This repository contains Terraform configuration for the infrastructure for data collection as a service, which consists of Delta, the Common Payments Module, and potentially e-claims in the future.
Infrastructure specific to an individual application should live in its own codebase, but shared resources like AWS SES or the shared VPC will be defined here.
- docs - any documentation relevant to the shared infrastructure or this repository
- adr - Architecture Decision Records
- diagrams - architecture diagrams
- terraform - all of the Terraform code
- modules - reusable Terraform config that can be shared between environments
- test, staging, production - Terraform root modules for each of the three environments
- backend - configuration for the resources that will store the remote state
For how we set up AWS accounts and the CLI, including Session Manager see docs/aws_access.md.
There's an SSH bastion server for each environment.
If you have AWS access you can create an account by uploading your SSH public key to the relevant bucket (see buckets with ssh
in their name) (your username will be all lowercase):
aws s3 cp ~/.ssh/id_rsa.pub s3://$(terraform output -raw bastion_ssh_keys_bucket)/<username>.pub
For information on creating an SSH key please see here.

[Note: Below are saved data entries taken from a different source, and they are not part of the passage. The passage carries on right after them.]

(* ===== verification/VirtualBus.v ===== *)
(** * A bus in this process

    Models [src/rpc/virtual_bus.rs] and the constructors of [src/rpc/bus.rs]
    that start a stream: participants of a bus whose packets only go through an
    endpoint of this process.  A participant is a [Bus] with a [Streamer] whose
    connections are sessions of the shared [Endpoint], and the services that are
    attached to it.  The steps of the threads are those of [Streamer]; a listener
    runs on the polling thread, so the packets it still has to send ([vp_todo])
    come before the next step of the thread. *)

From stdpp Require Import base list numbers option strings sets.
From Stdlib Require Import ZArith Lia.
From S2P Require Import Prelude RustStd Tools VarInt Packet RpcTools Bus Endpoint Streamer Service Device.

(** ** Participants *)

(** [vp_sessions]: the session of each connection of the streamer *)
Record Participant : Type := mkParticipant {
  vp_bus : Inner;
  vp_stream : Streamer;
  vp_sessions : list nat;
  vp_bridges : list UartbusServiceBridge;
  vp_todo : list (list Z);
}.

Definition with_bus (b : Inner) (p : Participant) : Participant :=
  mkParticipant b (vp_stream p) (vp_sessions p) (vp_bridges p) (vp_todo p).
Definition with_stream (s : Streamer) (sessions : list nat) (p : Participant) : Participant :=
  mkParticipant (vp_bus p) s sessions (vp_bridges p) (vp_todo p).
Definition with_todo (todo : list (list Z)) (p : Participant) : Participant :=
  mkParticipant (vp_bus p) (vp_stream p) (vp_sessions p) (vp_bridges p) todo.

(** [DummyConnector::send_packet] *)
Definition dummy_send_packet (data : list Z) : option str := None.

(** the connection factory, when the streamer needs a connection *)
Definition open_connection (p : Participant) (e : Endpoint) : option str * list nat * Endpoint :=
  match working (vp_stream p) with
  | Some _ => (None, vp_sessions p, e)
  | None =>
    match create_new_connection e with
    | (Ok session, e) => (None, vp_sessions p ++ [session], e)
    | (Err err, e) => (Some err, vp_sessions p, e)
    | (Panic, e) => (Some [], vp_sessions p, e)
    end
  end.

(** [send_raw_packet] of a bus that was made from a stream *)
Definition send_raw_packet (data : list Z) (p : Participant) (e : Endpoint) : res str unit * Participant * Endpoint :=
  let '(factory, sessions, e) := open_connection p e in
  let '(failed, e) :=
    match factory with
    | Some _ => (None, e)
    | None =>
      match conn_send_packet (dummy_send_packet data) data e with
      | (Err err, e) => (Some err, e)
      | (_, e) => (None, e)
      end
    end in
  let '(r, s) := stream_send_packet factory failed data (vp_stream p) in
  (r, with_stream s sessions p, e).

(** [UartBus::from_connection]: a bus, its stream and the thread of the stream *)
Definition from_connection (bus_from : Z) (e : Endpoint) : res str Participant * Endpoint :=
  let p := mkParticipant (build bus_from) streamer_new [] [] [] in
  let '(factory, sessions, e) := open_connection p e in
  match start_streaming factory None (vp_stream p) with
  | (Ok _, s) => (Ok (with_stream s sessions p), e)
  | (Err err, _) => (Err err, e)
  | (Panic, _) => (Panic, e)
  end.

(** [attach_service_to]: the bridge listens to the unrelated packets *)
Definition attach_service_to (br : UartbusServiceBridge) (p : Participant) : Participant :=
  mkParticipant (add_unrelated_packet_listener (length (vp_bridges p)) (vp_bus p)).2 (vp_stream p)
    (vp_sessions p) (vp_bridges p ++ [br]) (vp_todo p).

(** the streamer closes its working connection *)
Definition close_working (p : Participant) (e : Endpoint) : Endpoint :=
  match working (vp_stream p) with
  | Some c => match vp_sessions p !! c with Some session => conn_close session e | None => e end
  | None => e
  end.

(** [UartBus::close] *)
Definition bus_close (p : Participant) (e : Endpoint) : Participant * Endpoint :=
  (with_stream (stream_close (vp_stream p)) (vp_sessions p) p, close_working p e).

Section Participants.
Context {NB : NumBigint}.

(** what the bridges answer to the packets that the listeners get *)
Fixpoint bridge_answers (bridges : list UartbusServiceBridge) (outs : list bus_output) : res never (list (list Z)) :=
  match outs with
  | [] => Ok []
  | Listener l packet :: t =>
    mine ← match bridges !! l with
           | Some br =>
             match feed_packet br packet with
             | Some (Ok outs) => Ok (omap (fun o => match o with Response w => Some w | _ => None end) outs)
             | _ => Panic
             end
           | None => Ok []
           end;
    rest ← bridge_answers bridges t;
    Ok (mine ++ rest)
  | LogNotice _ :: t => bridge_answers bridges t
  end.

(** the listener of the stream: [UartBus::process_packet] *)
Definition receive (packet : list Z) (p : Participant) : res never Participant :=
  '(b, outs) ← process_packet packet (vp_bus p);
  replies ← bridge_answers (vp_bridges p) outs;
  Ok (with_todo (vp_todo p ++ replies) (with_bus b p)).

(** one step of the streaming thread; the packets that it sent *)
Definition poll (p : Participant) (e : Endpoint) : res never (Participant * Endpoint * list (list Z)) :=
  match vp_todo p with
  | packet :: rest =>
    let '(r, p, e) := send_raw_packet packet (with_todo rest p) e in
    Ok (p, e, if is_ok r then [packet] else [])
  | [] =>
    let go factory next sessions := with_stream (poller_step 0 factory next (vp_stream p)) sessions p in
    match poll_state <$> pollers (vp_stream p) !! 0%nat with
    | Some PollApi =>
      let '(factory, sessions, e) := open_connection p e in
      Ok (go factory None sessions, e, [])
    | Some (PollNext c) =>
      session ← unwrap (vp_sessions p !! c);
      let '(next, e) := conn_get_next_packet session e in
      let p := go None next (vp_sessions p) in
      match next with
      | Some (Ok packet) => p ← receive packet p; Ok (p, e, [])
      | _ => Ok (p, e, [])
      end
    | Some PollCleanup => Ok (go None None (vp_sessions p), close_working p e, [])
    | _ => Ok (go None None (vp_sessions p), e, [])
    end
  end.

(** [new_transaction] of such a bus, with the packet that was sent *)
Definition transact (to : Z) (path payload : list Z) (zero : bool) (p : Participant) (e : Endpoint)
    : res str nat * Participant * Endpoint * list (list Z) :=
  let send data := match (send_raw_packet data p e).1.1 with Err err => Some err | _ => None end in
  let '(r, b) := new_transaction send to path payload zero (vp_bus p) in
  match to_packet to (from_address (vp_bus p)) [VBytes payload] with
  | Ok packet =>
    let '(sent, p, e) := send_raw_packet packet p e in
    (r, with_bus b p, e, if is_ok sent then [packet] else [])
  | _ => (r, with_bus b p, e, [])
  end.

End Participants.

(** ** The environment *)

(** bus number 0 is the one of the environment, the others were made with [new_bus] *)
Record VirtualUartBus : Type := mkVirtual {
  vb_endpoint : Endpoint;
  vb_buses : list Participant;
}.

Definition bus_of (bus_from : Z) (v : VirtualUartBus) : res str VirtualUartBus :=
  match from_connection bus_from (vb_endpoint v) with
  | (Ok p, e) => Ok (mkVirtual e (vb_buses v ++ [p]))
  | (Err err, _) => Err err
  | (Panic, _) => Panic
  end.

Definition create_env_from (bus_from : Z) : res str VirtualUartBus := bus_of bus_from (mkVirtual new_dummy []).
Definition create_env : res str VirtualUartBus := create_env_from 63.

(** an operation on the bus number [i] *)
Definition on_bus (i : nat) (f : Participant -> Endpoint -> Participant * Endpoint) (v : VirtualUartBus) : VirtualUartBus :=
  match vb_buses v !! i with
  | Some p => let '(p, e) := f p (vb_endpoint v) in mkVirtual e (<[i := p]> (vb_buses v))
  | None => v
  end.

(** [close], also when the environment is dropped *)
Definition virtual_close (v : VirtualUartBus) : VirtualUartBus :=
  let v := on_bus 0 bus_close v in mkVirtual (endpoint_close (vb_endpoint v)) (vb_buses v).

(** ** Runs *)

Inductive vb_op : Type :=
| VNew (bus_from : Z)
| VConnect
| VPoll (i : nat)
| VSend (i : nat) (data : list Z)
| VTransact (i : nat) (to : Z) (path payload : list Z) (zero : bool)
| VDrop (i transaction : nat)
| VAttach (i : nat) (br : UartbusServiceBridge)
| VCloseBus (i : nat)
| VClose.

Section Runs.
Context {NB : NumBigint}.

(** the packets that the step sent on the bus *)
Definition vb_step (o : vb_op) (v : VirtualUartBus) : res never (VirtualUartBus * list (list Z)) :=
  match o with
  | VNew bus_from => match bus_of bus_from v with Ok v => Ok (v, []) | Err _ => Ok (v, []) | Panic => Panic end
  | VConnect => Ok (mkVirtual (create_new_connection (vb_endpoint v)).2 (vb_buses v), [])
  | VPoll i =>
    match vb_buses v !! i with
    | Some p => '(p, e, out) ← poll p (vb_endpoint v); Ok (mkVirtual e (<[i := p]> (vb_buses v)), out)
    | None => Ok (v, [])
    end
  | VSend i data =>
    match vb_buses v !! i with
    | Some p => let '(r, p, e) := send_raw_packet data p (vb_endpoint v) in
                Ok (mkVirtual e (<[i := p]> (vb_buses v)), if is_ok r then [data] else [])
    | None => Ok (v, [])
    end
  | VTransact i to path payload zero =>
    match vb_buses v !! i with
    | Some p => let '(_, p, e, out) := transact to path payload zero p (vb_endpoint v) in
                Ok (mkVirtual e (<[i := p]> (vb_buses v)), out)
    | None => Ok (v, [])
    end
  | VDrop i transaction =>
    Ok (on_bus i (fun p e => (with_bus (revoke_pending_request transaction (vp_bus p)) p, e)) v, [])
  | VAttach i br => Ok (on_bus i (fun p e => (attach_service_to br p, e)) v, [])
  | VCloseBus i => Ok (on_bus i bus_close v, [])
  | VClose => Ok (virtual_close v, [])
  end.

(** a run: the state and all packets that were sent, in order *)
Fixpoint run_vb (ops : list vb_op) (v : VirtualUartBus) : res never (VirtualUartBus * list (list Z)) :=
  match ops with
  | [] => Ok (v, [])
  | o :: t =>
    '(v, out) ← vb_step o v;
    '(v, rest) ← run_vb t v;
    Ok (v, out ++ rest)
  end.

End Runs.

(** ** Lemmas: a session that stays open *)

(** the open session [s] of an open endpoint, with the queue [l] *)
Record alive (e : Endpoint) (s : nat) (l : list (list Z)) : Prop := {
  al_inv : ep_inv e;
  al_open : closed e = false;
  al_loopback : default_loopback_send_packets e = true;
  al_in : s ∈ sessions e;
  al_session : exists x, store e !! s = Some x /\ session_closed x = false /\ loopback_send_packets x = true
                 /\ packets x = l;
}.

Lemma alive_lt e s l : alive e s l -> (s < length (store e))%nat.
Proof. intros [_ _ _ _ (x & Hx & _)]. by eapply lookup_lt_Some. Qed.

(** steps of the endpoint that do not close the session *)
Lemma alive_step e s l o l' : alive e s l ->
  match o with
  | DoNewPush => l' = l
  | DoSend None d => l' = l ++ [d]
  | DoTake j => if bool_decide (j = s) then l' = tail l else l' = l
  | DoRemove j => j <> s /\ l' = l
  | _ => False
  end -> alive (ep_step e o) s l'.
Proof.
  intros [Hi Ho Hl Hin (x & Hx & Hc & Hlb & Hp)] Hop.
  pose proof (ep_step_lookup e o s x Hi Hx) as Hx'. pose proof (ep_step_inv e o Hi) as Hi'.
  destruct o as [|p|[err|] d|j|j|j k v| |j]; try done; cbn [session_step] in Hx'.
  - subst l'. split; try done; cbn; [set_solver|by exists x].
  - subst l'. rewrite bool_decide_true in Hx' by done.
    split; [done|cbn; by rewrite fold_with_session..|].
    eexists. split; [exact Hx'|]. unfold put_sent, put. rewrite Hlb, Hc. cbn. by rewrite Hp.
  - split; try done. eexists. split; [exact Hx'|]. rewrite (bool_decide_ext (s = j) (j = s)) by (split; congruence).
    rewrite <- Hp in *. unfold take_packet. destruct (bool_decide (j = s)); rewrite Hop; [|done].
    by destruct (packets x) eqn:Hq.
  - destruct Hop as [Hne ->]. rewrite bool_decide_false in Hx' by congruence.
    split; try done; cbn; [|by exists x]. apply list_elem_of_filter. by split.
Qed.

Lemma alive_new e s l : alive e s l ->
  create_new_connection e = (Ok (length (store e)), ep_step e DoNewPush) /\ alive (ep_step e DoNewPush) s l.
Proof.
  intros Ha. split; [|by apply (alive_step _ _ _ _ _ Ha)]. unfold create_new_connection, new_session, new_session_check.
  by rewrite (al_open _ _ _ Ha).
Qed.

Lemma alive_fresh e s l : alive e s l -> alive (ep_step e DoNewPush) (length (store e)) [].
Proof.
  intros Ha. destruct (alive_step e s l DoNewPush l Ha eq_refl) as [H1 H2 H3 _ _].
  split; try done; cbn; [set_solver|]. eexists. split; [by apply list_lookup_middle|].
  cbn. by rewrite (al_loopback _ _ _ Ha).
Qed.

Lemma alive_next e s l : alive e s l ->
  conn_get_next_packet s e = (match l with [] => None | x :: _ => Some (Ok x) end, ep_step e (DoTake s))
  /\ alive (ep_step e (DoTake s)) s (tail l).
Proof.
  intros Ha. split; [|apply (alive_step _ _ _ _ _ Ha); by rewrite bool_decide_true].
  destruct (conn_steps s [] [] [] e (alive_lt _ _ _ Ha)) as (_ & H2 & _).
  rewrite <- H2. destruct Ha as [_ _ _ _ (x & Hx & Hc & Hlb & <-)].
  unfold conn_get_next_packet. rewrite Hx. unfold take_packet. destruct (packets x); [by rewrite Hc|done].
Qed.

After five minutes the bastion server should synchronise with the bucket to create a user for you with your public key in its authorized_keys file.
You also need to ensure that your IP address is allowed access if you are trying to access staging or production (see var.allowed_ssh_cidrs
). The test environment is not IP restricted because developers require bastion port forwarding and not all developers have static IP addresses. If a developer has a static IP address, they can add it to the allowlists in Terraform, but if your IP address is not static or you just want temporary access, then manually add it via the AWS console in order to connect to bastion server (your manual changes will be reverted by the next Terraform apply).
- Navigate to the desired environment's VPC network ACL, [https://eu-west-1.console.aws.amazon.com/vpcconsole/home?#acls:]. Select the ACL and then select "edit inbound rules". Add a new inbound rule to allow SSH (port 22) from your public IP address.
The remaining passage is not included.